**Work request:**
Collect each line of the records containing the string "negb".
(Beginning of Records shown)
(** * LiveKit operations console: the dashboard's client state

    A shallow embedding of the console's front end: the shared type
    declarations, the [useWebSocket] connection hook, the [useMetrics]
    state hook that folds server messages into the dashboard's lists, and
    the [SystemHealth] health derivation.

    React state is modelled by explicit state passing: a call
    [setX(prev => f prev)] is the state transformer that replaces the
    field [X] by [f X]; React applies queued updaters in call order. *)

From Stdlib Require Import QArith Lqa.
From stdpp Require Import base list strings pretty.

Local Open Scope string_scope.
Local Open Scope list_scope.
Local Open Scope nat_scope.

(** ** Type declarations (types/index.ts) *)

(** A JavaScript [number] as it reaches the console.  Every number here is
    read out of a JSON document, so it is a finite double, hence a
    rational; comparisons of finite doubles agree with those of [Q]. *)
Definition number : Type := Q.

(** [a < b] on numbers, as a boolean. *)
Definition number_lt (a b : number) : bool := negb (Qle_bool b a).

Inductive ConnectionQuality := excellent | good | poor | unknown.

Inductive AlertSeverity := info | warning | critical.

Inductive AlertStatus := active | resolved.

#[global] Instance AlertStatus_eq_dec : EqDecision AlertStatus.
Proof. solve_decision. Defined.

Module Participant.
Record t := mk {
  sid : string;
  identity : string;
  name : option string;
  joined_at : string;
  connection_quality : ConnectionQuality;
  is_publisher : bool;
  tracks_published : number }.
End Participant.

Module Room.
Record t := mk {
  sid : string;
  name : string;
  created_at : string;
  participant_count : number;
  max_participants : number;
  participants : list Participant.t }.
End Room.
(** The cut of the text [head] for the budget [budget]: at a sentence
    end within 40 characters of the budget, else at a word end within 25
    characters with an ellipsis. *)
Definition cut_head (head : str) (budget : Z) : str :=
  match first_stop STOPS head (budget - 40) with
  | Some i => rstrip (slice_to head (i + 1))
  | None =>
      let i := rfind head (u " ") in
      let cut := if (budget - 25 <=? i)%Z then slice_to head i else head in
      rstrip_chars (u " ,;") cut ++ u "…"
  end.

(** The tail kept for the CTA match starting at [start]. *)
Definition cta_tail (t : str) (start : nat) : str :=
  let tail := rstrip (slice_from t (Z.of_nat start)) in
  if ends_terminal tail then tail else tail ++ u ".".

Definition _smart_clamp (text : str) (max_len : Z) : str :=
  let t := collapse_bangs (strip text) in
  if (len t <=? max_len)%Z then t
  else
    match last (cta_finditer t) with
    | Some (start, _) =>
        let tail := cta_tail t start in
        let head_budget := Z.max (max_len - len tail - 1) 0 in
        let head := slice_to t head_budget in
        strip (cut_head head head_budget ++ u " " ++ tail)
    | None => cut_head (slice_to t max_len) max_len
    end.

Definition _norm_status (raw : option str) : str :=
  match raw with
  | None => u "Стандартный клиент"
  | Some raw =>
      let s := lower (strip raw) in
      if contains s (u "студент") then u "Студент"
      else if contains s (u "зарплат") then u "Зарплатный клиент"
      else if contains s (u "преми") then u "Премиальный клиент"
      else u "Стандартный клиент"
  end.

Definition _month_hint (month : option str) : str :=
  match month with
  | Some m => if bool_decide (strip m = []) then u "этом месяце" else strip m
  | None => u "этом месяце"
  end.

(** [_seeded_choice]; [None] stands for the [UnicodeEncodeError] of
    [seed.encode("utf-8")]. *)
Definition _seeded_choice (seed : str) (options : list str) : option str :=
  match options with
  | [] => Some []
  | _ =>
      match utf8_encode seed with
      | Some bs =>
          let h := Md5.hexdigest_int bs in
          Some (nth (N.to_nat (h mod N.of_nat (length options))) options [])
      | None => None
      end
  end.

Definition cta_pools : list (str * list str) := Eval vm_compute in
  [ (u "Карта для путешествий", [u "Оформить карту"; u "Оформить сейчас"]);
    (u "Премиальная карта", [u "Оформить сейчас"; u "Подключить карту"]);
    (u "Кредитная карта", [u "Оформить карту"; u "Подключить карту"]);
    (u "Обмен валют", [u "Настроить обмен"; u "Посмотреть курс"]);
    (u "FX", [u "Настроить обмен"; u "Посмотреть курс"]);
    (u "Инвестиции", [u "Открыть счёт"; u "Посмотреть условия"]);
    (u "Кредит наличными", [u "Узнать лимит"; u "Посмотреть условия"]);
    (u "Золотые слитки", [u "Посмотреть условия"; u "Открыть в приложении"]) ].

Definition cta_default : list str := Eval vm_compute in
  [u "Оформить сейчас"; u "Посмотреть"; u "Подключить"].

(** [d.get(k, default)] on a dictionary literal. *)
Fixpoint dict_get {V : Type} (d : list (str * V)) (k : str) (default : V) : V :=
  match d with
  | [] => default
  | (k', v) :: d' => if str_eqb k k' then v else dict_get d' k default
  end.

Definition _cta_for_product_var (product key : str) : option str :=
  let opts := dict_get cta_pools product cta_default in
  _seeded_choice (key ++ u "|cta|" ++ product) opts.

Definition _tone_preamble (name : str) (status : option str)
    (city : option str) : str :=
  let status := _norm_status status in
  let name_part :=
    if bool_decide (name = []) then u "Здравствуйте," else name ++ u "," in
  let city_hint :=
    match city with
    | Some c => if bool_decide (strip c = []) then [] else u " в " ++ strip c
    | None => []
    end in
  if str_eqb status (u "Студент") then
    name_part ++ u " если часто" ++ city_hint
      ++ u " пользуетесь сервисами и такси — есть выгоднее."
  else if str_eqb status (u "Премиальный клиент") then
    name_part ++ u " с вашим профилем можно оптимизировать расходы и сервис."
  else if str_eqb status (u "Зарплатный клиент") then
    name_part ++ u " давайте сделаем повседневные платежи удобнее."
  else
    name_part ++ u " смотрим на последние траты и подбираем лучший продукт.".

(** The keys of the context dictionary that the renderer reads, typed as
    [_build_ctx_map] fills them; [None] is an absent key. *)
Record ctx : Type := {
  benefit_num : option spec_float;
  benefit : option str;
  travel_sum : option str;
  premium_sum : option str;
  online_sum : option str;
  top3_names : option str;
  fav : option str;
  atm_cnt : option Z;
  transfer_cnt : option Z
}.

(** Truth values of [str] and [int] objects, [None] being false. *)
Definition truthy_str (o : option str) : bool :=
  match o with Some (_ :: _) => true | _ => false end.
Definition truthy_int (o : option Z) : bool :=
  match o with Some z => negb (z =? 0)%Z | None => false end.

(** [f"{x}"] of an optional value. *)
Definition fmt_str (o : option str) : str :=
  match o with Some s => s | None => u "None" end.
Definition fmt_int (o : option Z) : str :=
  match o with Some z => str_of_Z z | None => u "None" end.
(** ** [app/database.py] *)

(** What SQLAlchemy makes of the arguments of [create_engine]: it parses
    the URL and loads the dialect and its driver, and raises when the URL
    does not parse, names a dialect or a driver that is not installed, or
    has a port that is not a number. The library is not part of the
    repository: its verdict is an interface, [None] when the engine is
    built, [Some (cls, msg)] when the call raises. *)
Class EngineLibrary : Type := {
  create_engine_error :
    forall (url : string) (pool_size max_overflow pool_timeout : Z),
      option (exception_class * string)
}.

Section Engine.
Context `{EngineLibrary}.

(** [create_engine(settings.DATABASE_URL, pool_size=..., max_overflow=...,
    pool_timeout=..., pool_pre_ping=True, echo=settings.DEBUG)], the
    statement the module runs when it is imported. When the library
    accepts the arguments the engine gets its pool at once, and no
    connection is opened before the first checkout; when it raises there
    is no engine. *)
Definition create_engine (settings : Settings) : M unit :=
  emit (CreateEngine (DATABASE_URL settings) (DB_POOL_SIZE settings)
          (DB_MAX_OVERFLOW settings) (DB_POOL_TIMEOUT settings)
          true (DEBUG settings)) ;;
  match create_engine_error (DATABASE_URL settings) (DB_POOL_SIZE settings)
                            (DB_MAX_OVERFLOW settings) (DB_POOL_TIMEOUT settings)
  with
  | Some (cls, msg) => raise (Exc cls msg)
  | None =>
      modify (set_pool {| size := DB_POOL_SIZE settings;
                          checked_in := []; checked_out := [] |})
  end.

End Engine.

(** The listeners registered on the engine. *)
Definition receive_connect : M unit :=
  logger LvlDebug "🔌 New database connection established".

Definition receive_close : M unit :=
  logger LvlDebug "🔌 Database connection closed".

(** [SessionLocal()]: a new session bound to the engine. *)
Definition SessionLocal : M Session :=
  sid ← gets next_id;
  emit (SessionNew sid) ;;
  modify (set_next_id (S sid)) ;;
  modify (fun w => set_open_sessions (open_sessions w ++ [sid]) w) ;;
  mret {| session_id := sid |}.

(** [db.execute(sql)]: the database decides. *)
Definition session_execute (db : Session) (sql : string) : M unit :=
  emit (SessionExecute (session_id db) sql) ;;
  answer ← gets (fun w => db_oracle w (db_calls w));
  modify (fun w => set_db_calls (S (db_calls w)) w) ;;
  match answer with
  | QueryOk => mret tt
  | QueryError cls msg => raise (Exc cls msg)
  end.
(** The first function entry of a name is the one whose default operation
    the [functions] collection holds, whatever follows it in the ABI;
    names of [Object.prototype] members are never bound there. *)
Lemma functions_first_wins (before later : list AbiEntry) (e : AbiEntry)
    (this : Contract) :
  is_function e = true ->
  mem (name e) object_prototype = false ->
  functions this !! name e = None ->
  (forall e', In e' before -> is_function e' = true -> name e' <> name e) ->
  functions (fold_left bind_entry (before ++ e :: later) this) !! name e
  = Some (buildDefault this e).
Proof.
  intros Hf Hproto Hk Hfirst. rewrite fold_left_app. simpl.
  apply fold_bind_entry_keeps_function.
  pose proof (fold_bind_entry_unbound before this (name e) Hk Hfirst) as Hnone.
  rewrite functions_bind_entry, Hf. unfold collection_member.
  rewrite Hnone, Hproto. simpl. apply lookup_insert_eq.
Qed.

(** C6, the behaviour on a falsy property: the guard [!this[signature]]
    tests the value, not the presence, of the property, so a function entry
    named [address] bound on an instance whose [address] is falsy (the empty
    string, [null], [undefined]) replaces the address by the bound method,
    and every later step keeps the method. *)
Theorem binding_replaces_falsy_address
    (this : Contract) (e : AbiEntry) (later : list AbiEntry) (v : value) :
  own this !! "address" = Some v ->
  truthy v = false ->
  type e = "function" ->
  name e = "address" ->
  address (bind_entry this e) = VFun (buildDefault this e)
  /\ address (fold_left bind_entry (e :: later) this) = VFun (buildDefault this e)
  /\ address (fold_left bind_entry (e :: later) this) <> address this.
Proof.
  intros Hk Hv Ht Hn.
  assert (Hone : own (bind_entry this e) !! "address"
                 = Some (VFun (buildDefault this e))).
  { rewrite own_bind_entry. unfold is_function. rewrite Ht, Hn.
    unfold this_member. rewrite Hk. cbn [member_truthy String.eqb]. rewrite Hv.
    simpl. apply lookup_insert_eq. }
  assert (Hall : own (fold_left bind_entry (e :: later) this) !! "address"
                 = Some (VFun (buildDefault this e))).
  { simpl. apply fold_bind_entry_keeps_truthy; [exact Hone|reflexivity]. }
  unfold address. rewrite Hone, Hall, Hk. simpl.
  repeat split. intros <-. discriminate Hv.
Qed.

(** ** Deployment *)

Lemma bind_emit_ret {A B} (ev : event) (a : A) (k : A -> M B) :
  bind (bind (emit ev) (fun _ => ret a)) k = (ev :: trace (k a), result (k a)).
Proof. unfold bind, emit, ret, trace, result. simpl. destruct (k a). reflexivity. Qed.

Lemma deploy_steps (this : ContractFactory) (rest : list value) :
  deploy this rest =
  (params <- splitArgsAndOptions rest ;;
   constructorCalldata <- constructor_calldata this params ;;
   finish_deploy this
     (default_to (VObj {[ "parseRequest" := VBool true ]}) (options params))
     constructorCalldata).
Proof. reflexivity. Qed.

Lemma new_Contract_silent (abi : Abi) (address : value) (backend : Backend) :
  trace (new_Contract abi address backend) = [].
Proof.
  unfold new_Contract, lowered.
  destruct (truthy address); [destruct address|]; reflexivity.
Qed.

Lemma fold_bind_entry_backend (entries : list AbiEntry) (this : Contract) :
  providerOrAccount (fold_left bind_entry entries this) = providerOrAccount this.
Proof.
  revert this. induction entries as [|e entries IH]; intros this; [reflexivity|].
  simpl. rewrite IH. unfold bind_entry.
  destruct (negb (String.eqb (type e) "function")); [reflexivity|].
  repeat match goal with
         | |- context [if negb (member_truthy ?m) then _ else _] =>
             destruct (negb (member_truthy m))
         end; reflexivity.
Qed.

Lemma new_Contract_string (abi : Abi) (s : string) (backend : Backend) :
  s <> "" ->
  exists contractInstance,
    new_Contract abi (VStr s) backend = ret contractInstance
    /\ address contractInstance = VStr (toLowerCase s)
    /\ providerOrAccount contractInstance = backend.
Proof.
  intros Hs. unfold new_Contract, lowered. simpl.
  destruct (String.eqb_spec s ""); [contradiction|]. simpl.
  eexists. split; [reflexivity|]. split.
  - unfold address.
    rewrite (fold_bind_entry_keeps_truthy _ _ "address" (VStr (toLowerCase s))).
    + reflexivity.
    + apply lookup_singleton_eq.
    + simpl. destruct (String.eqb_spec (toLowerCase s) "") as [Hempty|];
        [|reflexivity].
      exfalso. exact (toLowerCase_nonempty s Hs Hempty).
  - rewrite fold_bind_entry_backend. reflexivity.
Qed.

(** The check of the address: an answer of the account without a usable
    [contract_address] makes [deploy] fail, and no instance is returned. *)
Lemma finish_deploy_no_address (this : ContractFactory)
    (options constructorCalldata : value)
    (send : DeployPayload -> outcome DeployResponse) (r : DeployResponse) :
  declareAndDeploy (account this) = Some send ->
  let payload := {| dp_contract := compiledContract this;
                    dp_casm := casm this;
                    dp_classHash := classHash this;
                    dp_compiledClassHash := compiledClassHash this;
                    dp_constructorCalldata := constructorCalldata;
                    dp_salt := get options "addressSalt" |} in
  send payload = Ok r ->
  truthy (contract_address r) = false ->
  finish_deploy this options constructorCalldata =
  ([EvDeclareAndDeploy payload], Throw (Error deployment_failed)).
Proof.
  intros Hsend payload Hr Hfalsy. unfold finish_deploy. rewrite Hsend.
  fold payload. rewrite bind_emit, Hr, bind_lift, bind_assert, Hfalsy.
  reflexivity.
Qed.

(** With a usable address a new instance is returned, bound to the lowered
    address and to the account, unless the ABI binds a method named
    [deployTransactionHash], which the assignment of the hash cannot
    replace. *)
Lemma finish_deploy_address (this : ContractFactory)
    (options constructorCalldata : value)
    (send : DeployPayload -> outcome DeployResponse) (h : value) (s : string) :
  declareAndDeploy (account this) = Some send ->
  let payload := {| dp_contract := compiledContract this;
                    dp_casm := casm this;
                    dp_classHash := classHash this;
                    dp_compiledClassHash := compiledClassHash this;
                    dp_constructorCalldata := constructorCalldata;
                    dp_salt := get options "addressSalt" |} in
  send payload = Ok {| contract_address := VStr s; transaction_hash := h |} ->
  s <> "" ->
  exists bound,
    new_Contract (compiled_abi (compiledContract this)) (VStr s) (account this)
    = ret bound
    /\ finish_deploy this options constructorCalldata =
       if bool_decide ("deployTransactionHash" ∈ readonly bound)
       then ([EvDeclareAndDeploy payload],
             Throw (TypeError
                      "Cannot assign to read only property deployTransactionHash"))
       else ([EvDeclareAndDeploy payload],
             Ok (set_own "deployTransactionHash" h bound)).
Proof.
  intros Hsend payload Hr Hs.
  destruct (new_Contract_string (compiled_abi (compiledContract this)) s
              (account this) Hs) as (bound & Hnew & _ & _).
  exists bound. split; [exact Hnew|].
  unfold finish_deploy. rewrite Hsend. fold payload.
  rewrite bind_emit, Hr, bind_lift, bind_assert. cbn [contract_address truthy].
  destruct (String.eqb_spec s ""); [contradiction|]. cbn [negb].
  cbn [transaction_hash]. rewrite Hnew, bind_ret. unfold assign.
  destruct (bool_decide _); reflexivity.
Qed.

Lemma finish_deploy_quiet (this : ContractFactory)
    (options constructorCalldata : value) :
  quiet is_request_helper (finish_deploy this options constructorCalldata).
Proof.
  unfold finish_deploy.
  destruct (declareAndDeploy (account this)) as [send|]; [|apply quiet_throw].
  apply quiet_bind; [apply quiet_emit; reflexivity|]. intros _.
  apply quiet_bind; [apply quiet_lift|]. intros r.
  apply quiet_bind; [apply quiet_assert|]. intros _.
  apply quiet_bind.
  - unfold quiet. rewrite new_Contract_silent. constructor.
  - intros c. unfold assign. destruct (bool_decide _); auto with quiet.
Qed.

Lemma deployed_calldata_finish (this : ContractFactory)
    (options constructorCalldata : value) :
  Forall (fun cd => cd = constructorCalldata)
    (deployed_calldata (trace (finish_deploy this options constructorCalldata))).
Proof.
  unfold finish_deploy.
  destruct (declareAndDeploy (account this)) as [send|]; [|constructor].
  rewrite trace_bind_emit. cbv beta.
  match goal with
  | |- Forall _ (deployed_calldata (_ :: trace ?m)) =>
      assert (Hq : trace m = [])
  end.
  { destruct (send _) as [r|e]; [|reflexivity]. rewrite bind_lift, bind_assert.
    destruct (truthy (contract_address r)); [|reflexivity].
    pose proof (new_Contract_silent (compiled_abi (compiledContract this))
                  (contract_address r) (account this)) as Hn.
    destruct (new_Contract _ _ _) as [t [c|e]]; simpl in Hn; subst t.
    - unfold bind, assign. destruct (bool_decide _); reflexivity.
    - reflexivity. }
  rewrite Hq. repeat constructor.
Qed.

(** With [parseRequest: true] in a trailing options record the constructor
    arguments before it are validated under DEPLOY and compiled. *)
Lemma deploy_explicit_parseRequest (this : ContractFactory)
    (init : list value) (props : gmap string value) (v cd : value) :
  props !! "parseRequest" = Some v -> truthy v = true ->
  precompiled (VArr ∅ init) = None ->
  validate (factory_abi this) DEPLOY "constructor" (VArr ∅ init) = Ok tt ->
  compileNamed (factory_abi this) "constructor" (VArr ∅ init) = Ok cd ->
  deploy this (init ++ [VObj props]) =
  (EvValidate DEPLOY "constructor" (VArr ∅ init)
   :: EvCompile (VArr ∅ init)
   :: trace (finish_deploy this (VObj props) cd),
   result (finish_deploy this (VObj props) cd)).
Proof.
  intros Hp Hv Hraw Hvalid Hcompile.
  rewrite deploy_steps, splitArgsAndOptions_split_with, split_with_record.
  assert (Hkey : existsb (has_key props) option_names = true).
  { apply existsb_exists. exists "parseRequest". split.
    - unfold option_names. simpl. auto.
    - unfold has_key. apply bool_decide_eq_true_2. rewrite Hp. eauto. }
  rewrite Hkey, bind_ret. unfold constructor_calldata. cbn [args options].
  rewrite (getCalldata_raw _ _ Hraw). cbn [nullish is_null is_undefined orb].
  cbn [default_to is_undefined get]. rewrite Hp. cbn [from_option].
  rewrite Hv. unfold callData_validate, callData_compileNamed.
  rewrite Hvalid, Hcompile. unfold bind, emit, lift, trace, result. simpl.
  destruct (finish_deploy this (VObj props) cd). reflexivity.
Qed.

(** ** One vocabulary *)

Lemma invoke_reads_write_options (this : Contract) (method : string)
    (args : value) (p p' : gmap string value) :
  (forall k, In k write_option_names -> p !! k = p' !! k) ->
  invoke this method args (VObj p) = invoke this method args (VObj p').
Proof.
  intros Hsame. unfold invoke. cbn [destructure]. rewrite !bind_ret.
  unfold get.
  rewrite (Hsame "parseRequest"), (Hsame "maxFee"), (Hsame "nonce"),
    (Hsame "signature") by (unfold write_option_names; simpl; auto 6).
  reflexivity.
Qed.

(** C9, amended: the splitter has one vocabulary, the seven names of
    [option_names], and invoke-style and call-style bound calls both split
    with it: a trailing record is the options object exactly when it has one
    of the seven keys, on either path.  The write path then reads only
    [maxFee], [nonce], [signature] and [parseRequest] from the record; what
    else it holds has no effect on [invoke]. *)
Theorem one_option_vocabulary
    (contract : Contract) (functionAbi : AbiEntry)
    (init : list value) (props : gmap string value) :
  apply contract (buildInvoke contract functionAbi) (init ++ [VObj props]) =
    (if existsb (has_key props) option_names
     then invoke contract (name functionAbi) (VArr ∅ init)
            (VObj (props ∪ {[ "parseRequest" := VBool true ]}))
     else invoke contract (name functionAbi) (VArr ∅ (init ++ [VObj props]))
            (VObj {[ "parseRequest" := VBool true ]}))
  /\ apply contract (buildCall contract functionAbi) (init ++ [VObj props]) =
    (if existsb (has_key props) option_names
     then call contract (name functionAbi) (VArr ∅ init)
            (VObj (props ∪ {[ "parseRequest" := VBool true;
                             "parseResponse" := VBool true ]}))
     else call contract (name functionAbi) (VArr ∅ (init ++ [VObj props]))
            (VObj {[ "parseRequest" := VBool true;
                     "parseResponse" := VBool true ]}))
  /\ (forall (method : string) (args : value) (p p' : gmap string value),
        (forall k, In k write_option_names -> p !! k = p' !! k) ->
        invoke contract method args (VObj p)
        = invoke contract method args (VObj p')).
Proof.
  split; [|split].
  - unfold buildInvoke, apply.
    rewrite splitArgsAndOptions_split_with, split_with_record, bind_ret.
    destruct (existsb _ _); cbn [args options spread]; [reflexivity|].
    rewrite (left_id ∅ (∪)). reflexivity.
  - unfold buildCall, apply.
    rewrite splitArgsAndOptions_split_with, split_with_record, bind_ret.
    destruct (existsb _ _); cbn [args options spread]; [reflexivity|].
    rewrite (left_id ∅ (∪)). reflexivity.
  - intros method args p p'. apply invoke_reads_write_options.
Qed.

End Properties.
(End of Records shown)
**Exercise result:**
Definition number_lt (a b : number) : bool := negb (Qle_bool b a).
  match o with Some z => negb (z =? 0)%Z | None => false end.
  destruct (negb (String.eqb (type e) "function")); [reflexivity|].
         | |- context [if negb (member_truthy ?m) then _ else _] =>
             destruct (negb (member_truthy m))
  destruct (String.eqb_spec s ""); [contradiction|]. cbn [negb].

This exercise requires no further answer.